すげえ!コナンでもこんなトリックやらないぜ!

しかも洋ナシって犯人から世間へのメッセージなんでしょ?

犯人達は自ら洋ナシって認めているわけね!



    こういうゴキゲンな推理ってリュック・ベッソンもよくやるけど、ベッソンはあくまで「ギャグ」として描く。しかし「踊る大捜査線2」はこのシーンを何と真面目なシーンとして演出している(爆笑したけど)。僕はこのシーンから「踊る大捜査線2」は素敵なギャグ映画であることを確信。


    またここで交渉人が推理の補足として
第二の殺人は第一の殺人と同じく被害者の死体は辱められるようになっていた。
第二の殺人は第一の殺人と同じく犯行現場に梨がおいてある。

   という事をとりあげる。トリック解明の直前に伏線貼るなよ、脚本家としてやってはいけないテクニックのはずだぞ!でもよく考えてみればトリック解明直前に伏線をはれば映画や物語を作るときに必要なあらゆるテクニックが必要ないので、もしかしてこれはすごいテクニックなのかも。
    あと第二の殺人は女性の死体を花で飾って辱めるってのがサッパリわかりません。女性を花で飾るのは愛や尊敬や祝福の気持ちがあってこそ出来ることでは?死体を飾ることで辱めるなら花は使うなよ。


    こうしてお台場にある会社(限定するな)からリストラされた社員がピックアップされた。

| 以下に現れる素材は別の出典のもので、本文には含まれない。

Lemma store_tags_iff spent slots out out' :
  store_tags spent slots out = Ok out' <-> Forall (fun s => unspent spent s.2) slots /\ out' = inserts slots out.
Proof.
  revert out. induction slots as [|[i tags] slots IH]; intros out; cbn [store_tags inserts fold_left].
  { split; [by intros [= ->]|by intros [_ ->]]. }
  rewrite list.Forall_cons. unfold unspent at 1. cbn [snd]. destruct (existsb _ tags).
  - split; [done|]. by intros [[? _] _].
  - rewrite IH. unfold inserts. simpl. tauto.
Qed.

Lemma inserts_length slots out : length (inserts slots out) = length out.
Proof.
  unfold inserts. revert out. induction slots as [|s slots IH]; intros out; simpl; [done|]. by rewrite IH, length_insert.
Qed.

Lemma inserts_other slots out i : i ∉ map fst slots -> inserts slots out !! i = out !! i.
Proof.
  unfold inserts. revert out. induction slots as [|[j t] slots IH]; intros out; cbn [map fst fold_left]; [done|].
  rewrite not_elem_of_cons. intros [Hn Hi]. rewrite IH by done. by rewrite list_lookup_insert_ne.
Qed.

Lemma inserts_slot slots out i t : NoDup (map fst slots) -> (i, t) ∈ slots -> (i < length out)%nat ->
  inserts slots out !! i = Some t.
Proof.
  unfold inserts. revert out. induction slots as [|[j u] slots IH]; intros out Hn Hi Hl; [by apply elem_of_nil in Hi|].
  cbn [map fst fold_left] in *. apply list.NoDup_cons in Hn as [Hj Hn]. apply elem_of_cons in Hi as [[= -> ->]|Hi].
  - pose proof (inserts_other slots (<[j := u]> out) j Hj) as E. unfold inserts in E. cbn [fst snd]. rewrite E.
    by apply list_lookup_insert_eq.
  - apply IH; [done|done|]. by rewrite length_insert.
Qed.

    また沖田管理官は湾岸署員達にお台場の全公衆電話の見張り番を命じる。なぜなら犯人達は必ずお台場の公衆電話から電話をかけてきてくれるからだ。どうして必ずお台場から電話が!という疑問以前にプリペイド式携帯電話があるこの世の中、こんなプロットは成立しないと思うのだが・・・。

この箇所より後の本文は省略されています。